What the task requires: Only the stretch of the listing below that runs from the line with "Definition pd_isna (val" through the line with "(** [str.lower] on" is to be printed, exactly and with both ends.

Supplied entries:
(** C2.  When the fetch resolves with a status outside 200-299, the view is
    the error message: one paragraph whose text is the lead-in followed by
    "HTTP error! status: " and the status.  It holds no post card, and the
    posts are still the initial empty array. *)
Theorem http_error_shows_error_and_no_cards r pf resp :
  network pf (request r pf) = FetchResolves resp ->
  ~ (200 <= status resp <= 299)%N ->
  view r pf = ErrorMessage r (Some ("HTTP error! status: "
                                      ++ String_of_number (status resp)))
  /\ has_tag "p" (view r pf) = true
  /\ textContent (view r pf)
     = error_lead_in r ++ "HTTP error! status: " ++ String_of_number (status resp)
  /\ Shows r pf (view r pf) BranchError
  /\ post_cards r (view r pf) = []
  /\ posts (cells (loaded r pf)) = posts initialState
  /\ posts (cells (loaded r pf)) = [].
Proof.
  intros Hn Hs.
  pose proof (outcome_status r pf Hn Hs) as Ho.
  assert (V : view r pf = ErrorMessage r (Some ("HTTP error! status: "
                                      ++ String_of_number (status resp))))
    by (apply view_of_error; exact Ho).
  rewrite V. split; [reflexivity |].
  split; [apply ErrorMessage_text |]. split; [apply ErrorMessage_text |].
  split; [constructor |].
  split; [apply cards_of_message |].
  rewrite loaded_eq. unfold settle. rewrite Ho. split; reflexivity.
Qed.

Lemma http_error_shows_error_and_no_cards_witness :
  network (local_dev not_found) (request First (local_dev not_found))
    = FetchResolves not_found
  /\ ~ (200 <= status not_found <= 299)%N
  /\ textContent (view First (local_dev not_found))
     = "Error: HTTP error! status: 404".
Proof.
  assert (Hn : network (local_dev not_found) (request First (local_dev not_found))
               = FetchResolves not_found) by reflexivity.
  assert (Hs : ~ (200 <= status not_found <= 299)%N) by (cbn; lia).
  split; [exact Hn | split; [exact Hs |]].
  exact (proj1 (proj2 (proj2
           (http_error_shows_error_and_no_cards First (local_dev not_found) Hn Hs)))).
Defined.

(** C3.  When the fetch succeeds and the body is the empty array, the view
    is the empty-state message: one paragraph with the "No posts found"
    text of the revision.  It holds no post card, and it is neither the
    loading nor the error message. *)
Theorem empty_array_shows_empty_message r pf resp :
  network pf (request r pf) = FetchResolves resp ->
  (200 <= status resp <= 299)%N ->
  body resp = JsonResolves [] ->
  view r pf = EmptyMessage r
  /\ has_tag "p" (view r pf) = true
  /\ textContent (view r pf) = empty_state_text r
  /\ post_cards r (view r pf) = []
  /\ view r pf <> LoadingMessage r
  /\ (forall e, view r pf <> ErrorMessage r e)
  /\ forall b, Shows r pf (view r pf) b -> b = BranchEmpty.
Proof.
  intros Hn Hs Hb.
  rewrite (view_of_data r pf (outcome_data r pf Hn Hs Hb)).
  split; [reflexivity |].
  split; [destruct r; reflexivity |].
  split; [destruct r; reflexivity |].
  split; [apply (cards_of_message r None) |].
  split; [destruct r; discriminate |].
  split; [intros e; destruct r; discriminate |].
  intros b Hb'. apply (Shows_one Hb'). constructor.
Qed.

--

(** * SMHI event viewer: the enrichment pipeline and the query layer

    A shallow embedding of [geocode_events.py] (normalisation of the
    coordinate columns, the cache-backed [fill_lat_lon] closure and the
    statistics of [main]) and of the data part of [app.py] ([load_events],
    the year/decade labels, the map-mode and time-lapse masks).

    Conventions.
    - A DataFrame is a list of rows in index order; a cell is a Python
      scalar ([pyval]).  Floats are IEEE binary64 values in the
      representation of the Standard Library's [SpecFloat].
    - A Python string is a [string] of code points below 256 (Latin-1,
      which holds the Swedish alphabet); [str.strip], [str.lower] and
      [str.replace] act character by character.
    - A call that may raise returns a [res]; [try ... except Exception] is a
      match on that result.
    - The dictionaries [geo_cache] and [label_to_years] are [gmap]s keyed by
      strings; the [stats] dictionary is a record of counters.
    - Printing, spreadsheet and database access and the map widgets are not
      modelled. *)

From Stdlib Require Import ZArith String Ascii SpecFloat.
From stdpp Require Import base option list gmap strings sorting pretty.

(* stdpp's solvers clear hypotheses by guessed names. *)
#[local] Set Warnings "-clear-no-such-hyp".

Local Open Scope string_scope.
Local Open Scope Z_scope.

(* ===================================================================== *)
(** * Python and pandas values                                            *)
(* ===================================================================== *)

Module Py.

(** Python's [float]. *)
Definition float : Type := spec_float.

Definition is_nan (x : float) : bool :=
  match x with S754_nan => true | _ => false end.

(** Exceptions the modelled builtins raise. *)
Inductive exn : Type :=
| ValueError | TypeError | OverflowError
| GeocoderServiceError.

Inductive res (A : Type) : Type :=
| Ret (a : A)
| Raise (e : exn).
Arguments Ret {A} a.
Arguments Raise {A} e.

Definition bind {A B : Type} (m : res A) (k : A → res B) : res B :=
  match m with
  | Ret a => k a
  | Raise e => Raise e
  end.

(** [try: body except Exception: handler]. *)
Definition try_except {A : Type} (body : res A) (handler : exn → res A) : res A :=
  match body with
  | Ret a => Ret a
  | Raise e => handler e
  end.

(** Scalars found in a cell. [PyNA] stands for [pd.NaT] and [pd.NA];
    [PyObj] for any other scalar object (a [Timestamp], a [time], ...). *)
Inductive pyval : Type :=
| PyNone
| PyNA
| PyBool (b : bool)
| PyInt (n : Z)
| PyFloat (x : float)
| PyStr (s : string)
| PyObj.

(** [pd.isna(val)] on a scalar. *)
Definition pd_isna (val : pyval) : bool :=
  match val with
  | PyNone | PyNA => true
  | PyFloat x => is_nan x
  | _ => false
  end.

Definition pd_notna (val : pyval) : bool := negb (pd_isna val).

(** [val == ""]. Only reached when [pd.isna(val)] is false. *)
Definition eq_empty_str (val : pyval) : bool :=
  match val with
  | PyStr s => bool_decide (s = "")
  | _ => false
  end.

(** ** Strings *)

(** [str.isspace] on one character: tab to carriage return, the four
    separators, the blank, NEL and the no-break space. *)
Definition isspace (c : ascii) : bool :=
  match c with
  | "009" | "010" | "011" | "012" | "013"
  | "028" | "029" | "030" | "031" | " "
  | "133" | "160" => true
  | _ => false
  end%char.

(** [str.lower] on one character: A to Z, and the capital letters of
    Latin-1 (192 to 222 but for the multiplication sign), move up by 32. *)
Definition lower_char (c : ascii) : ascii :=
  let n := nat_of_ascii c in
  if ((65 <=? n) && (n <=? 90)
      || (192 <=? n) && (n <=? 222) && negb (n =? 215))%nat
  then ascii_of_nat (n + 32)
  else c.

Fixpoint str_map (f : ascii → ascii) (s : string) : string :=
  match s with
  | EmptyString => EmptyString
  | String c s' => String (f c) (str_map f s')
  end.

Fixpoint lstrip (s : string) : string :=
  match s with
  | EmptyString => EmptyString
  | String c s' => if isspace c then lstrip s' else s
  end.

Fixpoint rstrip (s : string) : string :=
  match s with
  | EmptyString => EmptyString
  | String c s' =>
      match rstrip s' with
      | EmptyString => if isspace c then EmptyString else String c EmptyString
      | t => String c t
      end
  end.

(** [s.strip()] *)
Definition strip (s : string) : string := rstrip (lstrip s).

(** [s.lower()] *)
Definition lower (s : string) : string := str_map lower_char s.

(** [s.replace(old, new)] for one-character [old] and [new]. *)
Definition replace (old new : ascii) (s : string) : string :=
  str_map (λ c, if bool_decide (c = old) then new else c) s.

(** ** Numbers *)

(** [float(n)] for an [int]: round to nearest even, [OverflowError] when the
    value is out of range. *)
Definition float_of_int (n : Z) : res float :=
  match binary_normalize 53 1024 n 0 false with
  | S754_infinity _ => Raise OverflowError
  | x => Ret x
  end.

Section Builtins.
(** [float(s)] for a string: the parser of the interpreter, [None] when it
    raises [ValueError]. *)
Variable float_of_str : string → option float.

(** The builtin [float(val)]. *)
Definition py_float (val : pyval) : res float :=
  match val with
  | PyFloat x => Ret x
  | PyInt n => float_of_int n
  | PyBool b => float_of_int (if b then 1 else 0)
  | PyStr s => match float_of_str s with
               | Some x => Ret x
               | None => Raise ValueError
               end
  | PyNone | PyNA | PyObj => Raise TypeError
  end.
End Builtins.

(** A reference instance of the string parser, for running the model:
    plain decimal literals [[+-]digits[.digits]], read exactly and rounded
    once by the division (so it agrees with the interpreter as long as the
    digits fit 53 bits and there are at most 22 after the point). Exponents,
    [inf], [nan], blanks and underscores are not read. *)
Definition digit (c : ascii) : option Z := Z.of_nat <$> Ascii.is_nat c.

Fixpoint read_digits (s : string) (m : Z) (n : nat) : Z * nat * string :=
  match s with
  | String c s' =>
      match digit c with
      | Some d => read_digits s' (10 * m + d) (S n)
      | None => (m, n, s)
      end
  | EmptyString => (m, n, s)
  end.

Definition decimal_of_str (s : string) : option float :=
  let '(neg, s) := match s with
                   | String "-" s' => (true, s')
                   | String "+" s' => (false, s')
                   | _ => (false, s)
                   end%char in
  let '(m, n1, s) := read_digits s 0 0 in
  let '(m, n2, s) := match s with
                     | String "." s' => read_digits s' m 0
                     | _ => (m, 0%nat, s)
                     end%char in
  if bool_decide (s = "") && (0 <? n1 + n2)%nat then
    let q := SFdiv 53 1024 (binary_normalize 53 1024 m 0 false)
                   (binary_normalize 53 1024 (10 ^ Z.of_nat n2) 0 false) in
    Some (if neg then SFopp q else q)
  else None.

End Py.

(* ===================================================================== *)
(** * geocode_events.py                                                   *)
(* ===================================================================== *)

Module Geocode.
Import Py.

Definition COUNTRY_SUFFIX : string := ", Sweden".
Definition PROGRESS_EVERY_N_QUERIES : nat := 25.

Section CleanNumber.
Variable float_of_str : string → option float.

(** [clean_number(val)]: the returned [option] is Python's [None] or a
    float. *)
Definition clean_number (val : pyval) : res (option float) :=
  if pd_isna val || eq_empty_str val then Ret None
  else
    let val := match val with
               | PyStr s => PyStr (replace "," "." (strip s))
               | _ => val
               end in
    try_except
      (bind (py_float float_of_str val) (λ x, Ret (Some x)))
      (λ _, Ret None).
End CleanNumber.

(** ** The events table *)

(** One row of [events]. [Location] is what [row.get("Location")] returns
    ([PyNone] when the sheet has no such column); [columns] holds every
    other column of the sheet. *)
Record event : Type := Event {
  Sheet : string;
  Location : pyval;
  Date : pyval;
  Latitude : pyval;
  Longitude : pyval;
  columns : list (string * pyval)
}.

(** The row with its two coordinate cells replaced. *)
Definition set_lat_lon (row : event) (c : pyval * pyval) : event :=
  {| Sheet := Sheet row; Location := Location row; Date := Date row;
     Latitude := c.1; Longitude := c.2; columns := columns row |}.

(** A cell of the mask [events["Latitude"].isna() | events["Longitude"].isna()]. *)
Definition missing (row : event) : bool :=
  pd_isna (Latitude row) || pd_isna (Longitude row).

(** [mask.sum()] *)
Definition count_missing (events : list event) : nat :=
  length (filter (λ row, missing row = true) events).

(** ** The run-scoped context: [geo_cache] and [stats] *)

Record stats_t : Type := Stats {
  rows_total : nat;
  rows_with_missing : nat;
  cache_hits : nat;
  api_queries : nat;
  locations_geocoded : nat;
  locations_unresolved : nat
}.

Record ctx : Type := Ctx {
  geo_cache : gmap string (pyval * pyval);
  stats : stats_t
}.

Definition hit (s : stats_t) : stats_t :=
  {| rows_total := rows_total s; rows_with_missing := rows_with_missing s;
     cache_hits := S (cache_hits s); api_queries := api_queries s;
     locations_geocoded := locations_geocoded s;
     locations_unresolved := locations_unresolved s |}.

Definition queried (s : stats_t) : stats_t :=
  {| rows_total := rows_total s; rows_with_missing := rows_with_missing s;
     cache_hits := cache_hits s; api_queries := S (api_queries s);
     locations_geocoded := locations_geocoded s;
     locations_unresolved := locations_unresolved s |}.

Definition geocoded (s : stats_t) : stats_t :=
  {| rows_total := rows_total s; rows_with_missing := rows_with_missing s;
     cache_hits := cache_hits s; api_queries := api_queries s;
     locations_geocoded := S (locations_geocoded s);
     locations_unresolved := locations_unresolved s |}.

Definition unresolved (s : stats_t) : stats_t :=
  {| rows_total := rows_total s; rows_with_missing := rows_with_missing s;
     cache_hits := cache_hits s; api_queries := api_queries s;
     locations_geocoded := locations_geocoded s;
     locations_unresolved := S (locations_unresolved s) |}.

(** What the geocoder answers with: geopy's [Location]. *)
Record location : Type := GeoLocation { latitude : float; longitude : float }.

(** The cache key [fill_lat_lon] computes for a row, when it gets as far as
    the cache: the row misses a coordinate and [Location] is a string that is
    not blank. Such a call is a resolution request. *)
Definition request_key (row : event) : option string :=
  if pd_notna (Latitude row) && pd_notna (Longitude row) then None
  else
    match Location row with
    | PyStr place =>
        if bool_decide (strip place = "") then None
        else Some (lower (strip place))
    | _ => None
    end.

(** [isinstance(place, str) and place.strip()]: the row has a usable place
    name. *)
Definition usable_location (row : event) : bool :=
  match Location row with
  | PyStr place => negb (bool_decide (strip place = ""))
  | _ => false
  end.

* * *

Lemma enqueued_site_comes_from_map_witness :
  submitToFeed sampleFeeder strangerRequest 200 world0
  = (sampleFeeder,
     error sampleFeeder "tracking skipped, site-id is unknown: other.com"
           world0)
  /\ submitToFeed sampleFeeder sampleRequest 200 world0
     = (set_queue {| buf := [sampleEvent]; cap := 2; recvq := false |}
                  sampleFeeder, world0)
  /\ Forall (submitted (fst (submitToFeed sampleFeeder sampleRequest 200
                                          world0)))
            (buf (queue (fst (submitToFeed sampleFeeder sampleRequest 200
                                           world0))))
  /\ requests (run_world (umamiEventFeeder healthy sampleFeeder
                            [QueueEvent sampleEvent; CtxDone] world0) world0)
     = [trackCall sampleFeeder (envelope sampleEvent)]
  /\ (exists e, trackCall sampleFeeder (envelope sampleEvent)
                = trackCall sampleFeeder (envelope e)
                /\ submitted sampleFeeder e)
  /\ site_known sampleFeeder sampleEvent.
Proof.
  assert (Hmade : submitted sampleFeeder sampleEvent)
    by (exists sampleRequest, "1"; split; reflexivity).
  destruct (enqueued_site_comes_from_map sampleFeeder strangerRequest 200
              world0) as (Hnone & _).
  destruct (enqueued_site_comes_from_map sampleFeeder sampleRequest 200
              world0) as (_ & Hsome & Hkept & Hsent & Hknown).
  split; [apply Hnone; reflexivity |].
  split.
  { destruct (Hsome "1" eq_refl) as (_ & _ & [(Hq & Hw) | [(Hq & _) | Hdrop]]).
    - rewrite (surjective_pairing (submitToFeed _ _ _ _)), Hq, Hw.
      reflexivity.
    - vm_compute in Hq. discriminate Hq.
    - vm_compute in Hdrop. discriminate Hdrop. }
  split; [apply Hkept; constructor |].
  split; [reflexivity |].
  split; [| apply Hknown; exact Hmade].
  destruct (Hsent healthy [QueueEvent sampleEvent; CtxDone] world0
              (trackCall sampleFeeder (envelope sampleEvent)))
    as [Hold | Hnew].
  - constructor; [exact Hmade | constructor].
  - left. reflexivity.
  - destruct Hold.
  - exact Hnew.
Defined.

Written solution:
Definition pd_isna (val : pyval) : bool :=
  match val with
  | PyNone | PyNA => true
  | PyFloat x => is_nan x
  | _ => false
  end.

Definition pd_notna (val : pyval) : bool := negb (pd_isna val).

(** [val == ""]. Only reached when [pd.isna(val)] is false. *)
Definition eq_empty_str (val : pyval) : bool :=
  match val with
  | PyStr s => bool_decide (s = "")
  | _ => false
  end.

(** ** Strings *)

(** [str.isspace] on one character: tab to carriage return, the four
    separators, the blank, NEL and the no-break space. *)
Definition isspace (c : ascii) : bool :=
  match c with
  | "009" | "010" | "011" | "012" | "013"
  | "028" | "029" | "030" | "031" | " "
  | "133" | "160" => true
  | _ => false
  end%char.

(** [str.lower] on one character: A to Z, and the capital letters of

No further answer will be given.